[I’m still working on my AIT reaction. I should have taken better notes (i.e., any notes at all)—right now I’m trying to get everything written down before I forget it.]
Last night I went to the opening party for the Sabine-to-Bagby Promenade, a brand new mini-park along Buffalo Bayou.
The food was great, the temperature wasn’t too sweltering, the bugs didn’t come out until late, and the fireworks were nice, as fireworks go*. But the films. Oh god, the films.
The bulk of the five-hour event was occupied by the “Floating Cinema,” a screen and projector on a barge in the bayou. They showed three films, reviews of which you can read here. (Be forewarned: the second review is at best embellished and at worst a pack of lies.)
The first film, Two Rivers, was fairly dull. I suppose it was a documentary of some sort, but there was no talking, just shot after shot of silent, dreary riverscapes and rusty boats. I only recall one shot with actual people in it.
Now that I’ve read the blurb, I have a vague idea of what we were supposed to be seeing, but there was no explanation in the film itself. To my artistically-unsavvy eye, it appeared to be a 35-minute slide show of water and trees. A good time, it seemed, to find the port-o-potties and refresh our margaritas**.
The second film, we thought, would surely be better. What fools we were.
Ten Skies was precisely what would you would expect from its name, but much, much longer. Imagine a shot of the sky. Just sky, no scenery. The shot is in real time, as if you were lying on your back staring up at the sky. Do that for ten minutes. Then do it again. And again. And again. And again. And again. And again. And again. And again. And again.
Oh, and the “soundtrack”? Not stories, as the blurb suggests. No talking, just the background noise of the outdoors—a low, dull roar, the occasional bird. Monotonous.
I don’t have a problem with “minimalist” art in general. If I’m in a museum and see a completely blue canvas, I think to myself, “Wow, that took very little time and effort to create, but it says something interesting about the nature of art, blah-di-blah.” AND THEN I MOVE ON. The blue canvas has taken up maybe ten or fifteen seconds of my life. This film, by contrast, took SIX THOUSAND of those seconds—cruel and unusual punishment, imho.
Sure, we could have gotten up and left at any time*** during that first two-and-a-quarter hours, but we stuck it out in the hopes that the Andy Warhol film, at least, would be worth watching.
It wasn’t.
Sunset was a 33-minute real-time shot of, you guessed it, a sunset. This one *did* have words, but those words were spoken vveerryy sslloowwllyy by the disembodied voice of a woman on some serious downers and were along the lines of
The sea . . . is black. Black. The sea is black. His skin . . . his skin . . . is white. I am . . . infinity. Infinity . . . is here. Here . . . death. Death . . . death . . . wants to be here. The sea is white . . . is white.

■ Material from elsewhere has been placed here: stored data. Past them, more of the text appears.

(** The canvas after lines 69-71: intrinsic dimensions, the image
    drawn on the cleared bitmap. *)
Definition cleared (w h : Z) : Canvas :=
  {| cwidth := w; cheight := h; bitmap := blank w h |}.

Definition rendered (img : Image) (dst : option (Z * Z)) (w h : Z) : Canvas :=
  {| cwidth := w; cheight := h; bitmap := paint img dst w h (blank w h) |}.

Definition source_canvas (img : Image) : Canvas :=
  rendered img None (width img) (height img).

(** The canvas after lines 81-83 for a given scale. *)
Definition resampled_canvas (img : Image) (scale : JS.number) : Canvas :=
  let w := scaled (width img) scale in
  let h := scaled (height img) scale in
  rendered img (Some (w, h)) w h.

(** What the encoder answers for a canvas. *)
Definition encode_canvas (c : Canvas) (format : TargetFormat)
    (quality : JS.number) : option Blob :=
  toBlob (cwidth c) (cheight c) (bitmap c) format quality.

Definition is_encode (c : Call) : bool :=
  match c with Encode _ _ _ => true | _ => false end.

(** The number of encoder calls in a trace. *)
Definition encodes (l : list Call) : nat := length (filter is_encode l).

(** An encoder call that produced a blob over the budget. *)
Definition over_budget (targetSizeBytes : JS.number) (c : Call) : Prop :=
  match c with
  | Encode cv format quality =>
      exists b, encode_canvas cv format quality = Some b /\
                (size b <=? targetSizeBytes) = false
  | _ => False
  end.

(** A call that works from the decoded image [img]: a drawing takes
    [img] as its source and a cleared canvas as its destination, an
    encoding takes a canvas on which [img] alone was drawn. *)
Definition from_source (img : Image) (c : Call) : Prop :=
  match c with
  | Decode _ => True
  | Draw i dst onto =>
      i = img /\ onto = cleared (cwidth onto) (cheight onto) /\
      (dst = None \/ dst = Some (cwidth onto, cheight onto))
  | Encode cv _ _ =>
      exists dst, cv = rendered img dst (cwidth cv) (cheight cv) /\
                  (dst = None \/ dst = Some (cwidth cv, cheight cv))
  end.

(** A world with a given canvas and no call made yet. *)
Definition from (c : Canvas) : World := {| canvas := c; calls := [] |}.

(** The outcome and the new canvas of a promise depend on the canvas
    only, and its calls are added at the end of the trace. *)
Definition framed {A} (p : Promise A) : Prop :=
  forall w,
    p w = (fst (p (from (canvas w))),
           {| canvas := canvas (snd (p (from (canvas w))));
              calls := calls w ++ calls (snd (p (from (canvas w)))) |}).

(** The world in which the search starts (after line 71). *)
Definition loaded (file : File) (img : Image) (w : World) : World :=
  {| canvas := source_canvas img;
     calls := calls w ++ [Decode file;
                          Draw img None (cleared (width img) (height img))] |}.

(** Lines 75-87 and lines 90-117, as run after line 71. *)
Definition png_branch (fuel : nat) (img : Image)
    (targetSizeKB : JS.number) : Promise Result :=
  currentBlob <- getCanvasBlob image_png JS.lit_1 ;;
  r <- png_loop fuel img (targetSizeKB * JS.lit_1024) image_png
         currentBlob JS.lit_1 ;;
  resolve {| blob := fst r; finalSizeKB := size (fst r) / JS.lit_1024 |}.

Definition finish (targetSizeKB : JS.number) (targetFormat : TargetFormat)
    (st : JS.number * JS.number * option Blob) : Promise Result :=
  let '(minQuality, _, bestBlob) := st in
  match bestBlob with
  | Some bestBlob =>
      resolve {| blob := bestBlob;
                 finalSizeKB := size bestBlob / JS.lit_1024 |}
  | None =>
      fallbackBlob <- getCanvasBlob targetFormat minQuality ;;
      if size fallbackBlob >? targetSizeKB * JS.lit_1024 * JS.lit_1_2 then
        reject (UnreachableBudget targetSizeKB)
      else
        resolve {| blob := fallbackBlob;
                   finalSizeKB := size fallbackBlob / JS.lit_1024 |}
  end.

Definition lossy_branch (targetSizeKB : JS.number)
    (targetFormat : TargetFormat) : Promise Result :=
  st <- quality_loop 10 (targetSizeKB * JS.lit_1024) targetFormat
          JS.lit_0 JS.lit_1 None ;;
  finish targetSizeKB targetFormat st.

End Vocabulary.

(* ===================================================================== *)
(** ** A browser to run the program on *)
(* ===================================================================== *)

(** A small deterministic browser.  A file of two bytes [w; h] decodes
    to an image of [w] by [h] pixels, any other file is rejected.  The
    bitmap of a canvas is the number of pixels drawn on it.  A canvas
    without pixels cannot be encoded; otherwise a PNG blob has 8 bytes
    plus one byte per drawn pixel, and a JPEG or WebP blob has [header]
    bytes plus [round (quality * pixels)] bytes. *)
Module Fake.

Definition decode (file : File) : option (Z * Z) :=
  match file with
  | [w; h] => Some (Z.of_N (Byte.to_N w), Z.of_N (Byte.to_N h))
  | _ => None
  end.

Definition paint (img : Z * Z) (dst : option (Z * Z)) (w h : Z) (_ : Z) : Z :=
  let '(dw, dh) := match dst with Some d => d | None => img end in
  Z.min w dw * Z.min h dh.

Definition toBlob (header : nat) (w h : Z) (pixels : Z)
    (format : TargetFormat) (quality : JS.number) : option Blob :=
  if (w <=? 0)%Z || (h <=? 0)%Z then None
  else
    match format with
    | image_png => Some (repeat Byte.x00 (8 + Z.to_nat pixels))
    | _ =>
        Some (repeat Byte.x00
                (header + Z.to_nat (JS.to_unsigned_long
                   (JS.Math_round (quality * JS.of_Z pixels)))))
    end.

Definition browser (header : nat) : Browser :=
  Build_Browser (Z * Z) fst snd Z decode true (fun _ _ => 0%Z) paint
    (toBlob header).

(** Three files: a 64 by 32 picture, a 15 by 15 icon, and one byte
    that is no image. *)
Definition photo : File := [Byte.x40; Byte.x20].
Definition icon : File := [Byte.x0f; Byte.x0f].
Definition garbage : File := [Byte.x05].

(** Target sizes: 1 KB, and one byte (1/1024 KB). *)
Definition one_KB : JS.number := JS.of_Z 1.
Definition one_byte : JS.number := JS.of_Z 1 / JS.of_Z 1024.

(** The same browser without a 2d context. *)
Definition headless : Browser :=
  Build_Browser (Z * Z) fst snd Z decode false (fun _ _ => 0%Z) paint
    (toBlob 100).

Definition idle_headless : @World headless :=
  @Build_World headless (@Build_Canvas headless 0 0 0%Z) [].

(** The world before the call. *)
Definition idle (header : nat) : @World (browser header) :=
  @Build_World (browser header) (@Build_Canvas (browser header) 0 0 0%Z) [].

End Fake.

(* ===================================================================== *)
(** ** Vocabulary of the further properties *)
(* ===================================================================== *)

(** Equality of numbers as data (the same bits, not [==]). *)
Definition number_eqb (x y : JS.number) : bool :=
  match x, y with
  | S754_zero a, S754_zero b => Bool.eqb a b
  | S754_infinity a, S754_infinity b => Bool.eqb a b
  | S754_nan, S754_nan => true
  | S754_finite a m e, S754_finite b n f =>
      Bool.eqb a b && Pos.eqb m n && Z.eqb e f
  | _, _ => false
  end.

(** [2^-10], the width of the bracket after ten halvings of [0, 1], and
    [1023/1024], the highest quality the search can try. *)
Definition two_to_minus_10 : JS.number := JS.lit_1 / JS.lit_1024.
Definition top_quality : JS.number := JS.of_Z 1023 / JS.lit_1024.
Lemma insert_by_date_sorted (x : Exercise) (l : list Exercise) :
  StronglySorted date_le l -> StronglySorted date_le (insert_by_date x l).
Proof.
  induction 1 as [|y l Hs IH Hy]; simpl.
  - repeat constructor.
  - destruct (Z.leb_spec (date x) (date y)) as [Hle|Hgt].
    + constructor; [now constructor|].
      constructor; [exact Hle|].
      eapply Forall_impl; [|exact Hy].
      unfold date_le. intros; lia.
    + constructor; [exact IH|].
      eapply Permutation_Forall; [symmetry; apply insert_by_date_perm|].
      constructor; [unfold date_le; lia|exact Hy].
Qed.

Lemma sort_by_date_sorted (l : list Exercise) :
  StronglySorted date_le (sort_by_date l).
Proof.
  induction l as [|x l IH]; simpl; [constructor|].
  now apply insert_by_date_sorted.
Qed.

(** A sorted list cut in two: both parts are sorted and nothing in the
    second part comes before anything in the first. *)
Lemma StronglySorted_app_inv (l1 l2 : list Exercise) :
  StronglySorted date_le (l1 ++ l2) ->
  StronglySorted date_le l1 /\
  Forall (fun a => Forall (date_le a) l2) l1.
Proof.
  induction l1 as [|x l1 IH]; simpl; intros Hs.
  - split; constructor.
  - apply StronglySorted_inv in Hs. destruct Hs as [Hs Hx].
    destruct (IH Hs) as [Hs1 Hcross].
    apply Forall_app in Hx. destruct Hx as [Hx1 Hx2].
    split; constructor; assumption.
Qed.

Section Facts.

Context {P : Platform}.

(** ** Looking a user up *)

Lemma findById_Some (id : string) (db : Store) (user : User) :
  User_findById id db = Ok (Some user) ->
  castObjectId id = Some (u_id user) /\ In user (users db).
Proof.
  unfold User_findById.
  destruct (castObjectId id) as [oid|]; [|discriminate].
  intros [= Hfind]. apply find_some in Hfind.
  destruct Hfind as [Hin Heq]. apply N.eqb_eq in Heq.
  now subst oid.
Qed.

Lemma findById_malformed (id : string) (db : Store) :
  castObjectId id = None -> User_findById id db = Err (CastError "_id").
Proof. unfold User_findById. now intros ->. Qed.

Lemma findById_unknown (id : string) (oid : ObjectId) (db : Store) :
  castObjectId id = Some oid ->
  ~ In oid (map u_id (users db)) ->
  User_findById id db = Ok None.
Proof.
  unfold User_findById. intros -> Hnot.
  destruct (find _ (users db)) as [u|] eqn:Hfind; [|reflexivity].
  apply find_some in Hfind. destruct Hfind as [Hin Heq].
  apply N.eqb_eq in Heq. exfalso. apply Hnot. subst oid.
  now apply in_map.
Qed.

(** ** Creating users *)

Lemma has_username_true (name : string) (db : Store) :
  has_username name db = true <->
  exists u, In u (users db) /\ username u = name.
Proof.
  unfold has_username. rewrite existsb_exists.
  split; intros [u [Hin Hu]]; exists u; split; trivial;
    now apply String.eqb_eq.
Qed.

Lemma has_username_false (name : string) (db : Store) :
  has_username name db = false <->
  forall u, In u (users db) -> username u <> name.
Proof.
  split.
  - intros Hf u Hin Heq.
    assert (has_username name db = true) as Ht
      by (apply has_username_true; now exists u).
    congruence.
  - intros Hall. destruct (has_username name db) eqn:Hh; [|reflexivity].
    apply has_username_true in Hh. destruct Hh as [u [Hin Heq]].
    now destruct (Hall u Hin).
Qed.

(** The handler of [POST /api/users] answers 200 or 500, nothing else. *)
Lemma post_users_status (name : option string) (db : Store) :
  exists status json,
    fst (post_users name db) = Respond status json /\
    (status = 200 \/ status = 500)%nat.
Proof.
  unfold post_users.
  destruct (User_save name db) as [[u db']|e]; simpl; eauto.
Qed.

Lemma post_users_duplicate (name : string) (db : Store) :
  has_username name db = true ->
  post_users (Some name) db
  = (Respond 500 (JError "Could not create user"), db).
Proof.
  intros Hdup. unfold post_users, User_save.
  destruct (name =? "")%string; [reflexivity|].
  now rewrite Hdup.
Qed.

(** C5.  Creating a user whose [username] an existing User already has
    fails with status 500 and the fixed body [{error: "Could not create
    user"}], which says nothing of the cause, and the database is left as it
    was, so no second User with that username is stored.  Creating a user
    with a username (a non-empty string) that no User has answers 200 with
    that username and an identifier that no stored User has, and stores
    exactly that User. *)
Theorem create_user_duplicate_or_fresh (name : string) (db : Store) :
  ((exists u, In u (users db) /\ username u = name) ->
   post_users (Some name) db
   = (Respond 500 (JError "Could not create user"), db))
  /\
  (name <> "" ->
   (forall u, In u (users db) -> username u <> name) ->
   exists id,
     ~ In id (map u_id (users db)) /\
     post_users (Some name) db
     = (Respond 200 (JUser name id),
        mkStore (users db ++ [mkUser id name]) (exercises db))).
Proof.
  split.
  - intros Hdup. apply has_username_true in Hdup.
    now apply post_users_duplicate.
  - intros Hne Hnew. apply has_username_false in Hnew.
    exists (fresh_id db). split; [apply fresh_id_not_user|].
    unfold post_users, User_save.
    destruct (String.eqb_spec name ""); [contradiction|].
    now rewrite Hnew.
Qed.

(** C10.  A create-user request whose [username] is missing or empty is
    answered with status 500 and the body [{error: "Could not create
    user"}], the very response a duplicate username gets, and no User is
    stored; the handler has no 400 answer at all. *)
Theorem create_user_without_username (name : option string) (db : Store) :
  JS.given name = None ->
  post_users name db = (Respond 500 (JError "Could not create user"), db)
  /\
  (forall dup db',
     (exists u, In u (users db') /\ username u = dup) ->
     fst (post_users (Some dup) db') = fst (post_users name db))
  /\
  (forall any db' status json,
     fst (post_users any db') = Respond status json -> status <> 400%nat).
Proof.
  intros Hmissing.
  assert (post_users name db
          = (Respond 500 (JError "Could not create user"), db)) as Hfail.
  { apply given_None in Hmissing. destruct Hmissing as [-> | ->]; reflexivity. }
  split; [exact Hfail|]. split.
  - intros dup db' Hdup. apply has_username_true in Hdup.
    now rewrite (post_users_duplicate dup db' Hdup), Hfail.
  - intros any db' status json Heq.
    destruct (post_users_status any db') as [st [js [Hr Hst]]].
    rewrite Heq in Hr. injection Hr as -> _.
    destruct Hst as [-> | ->]; discriminate.
Qed.

(** ** Adding exercises *)

Lemma exerciseDate_omitted (now : Z) (date_field : option string) :
  JS.given date_field = None ->
  exerciseDate now date_field = Some (JS.DateAt now).
Proof. unfold exerciseDate. now intros ->. Qed.

Lemma exerciseDate_invalid (now : Z) (date_field : option string) (s : string) :
  JS.given date_field = Some s ->
  Date_parse s = JS.InvalidDate ->
  exerciseDate now date_field = None.
Proof. unfold exerciseDate. now intros -> ->. Qed.

(** What the handler does once the fields are present and the user is
    found. *)
Lemma post_exercises_found (now : Z) (id : string) (form : ExerciseForm)
  (db : Store) (user : User) (descr dur : string) :
  JS.given (f_description form) = Some descr ->
  JS.given (f_duration form) = Some dur ->
  User_findById id db = Ok (Some user) ->
  post_exercises now id form db =
  match exerciseDate now (f_date form) with
  | None => (Respond 400 (JError "Invalid date format"), db)
  | Some d =>
      match Exercise_save
              (mkInit (u_id user) descr (parseInt dur) (Some d)) db with
      | Ok (saved, db') =>
          (Respond 200
             (JExercise (u_id user) (username user)
                (toDateString (date saved)) (JS.stringify (duration saved))
                (description saved)), db')
      | Err _ => (Respond 500 (JError "Failed to save exercise"), db)
      end
  end.
Proof. unfold post_exercises. now intros -> -> ->. Qed.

My blanketmates (Wendy and her mom) and I are pretty snarky people, but by the end of the night our once-overflowing fonts of sarcasm were more or less dried up. There are only so many ways to say “I wish those people in front of us would sit down—I’ve only seen this riverbank forty-three times,” or “Gosh, that sky is completely different from the sky I see EVERY DAY.”
If I’d remembered to bring my camcorder, you could have witnessed my slow, three-hour descent into sanity insanity (Freudian slip?). There was much wailing and tearing of the hair. Also writhing. Perhaps it’s better that you don’t witness it.
I don’t know what the organizers were thinking when they scheduled the evening’s entertainment. Is the Floating Cinema producer somebody’s brother? These films might have played well to an artsy crowd in a more snobbish venue, but to the general public (and the general public’s children) sitting on the grass drinking beer? Hardly.
People were crammed in blanket-to-folding chair all up and down the bayou for the fireworks show, but at least half the crowd packed up and left five minutes into Two Rivers. By the end of the Warhol film, you could roll a good-sized boulder down the hill and have only a fifty-fifty shot of hitting anyone.
The park is beautiful, the new blue lights are cute, the food (I had chicken and sausage etouffee) was scrumptious, but the entertainment was disappointingly dull, to the point of being ridiculous. Next time we’ll bring a deck of cards. Or more booze. Or both.
———
* I don’t like loud noises, and I don’t like things that startle me. Fireworks shows generally rate pretty low on the list of “things Natalie enjoys.”
** They were blue. The alcohol made the films *slightly* more bearable. Only slightly.
*** There was apparently an orchestra playing on the opposite bank, though we never heard it. We could have gone and listened to that instead, but I guess we didn’t think of it.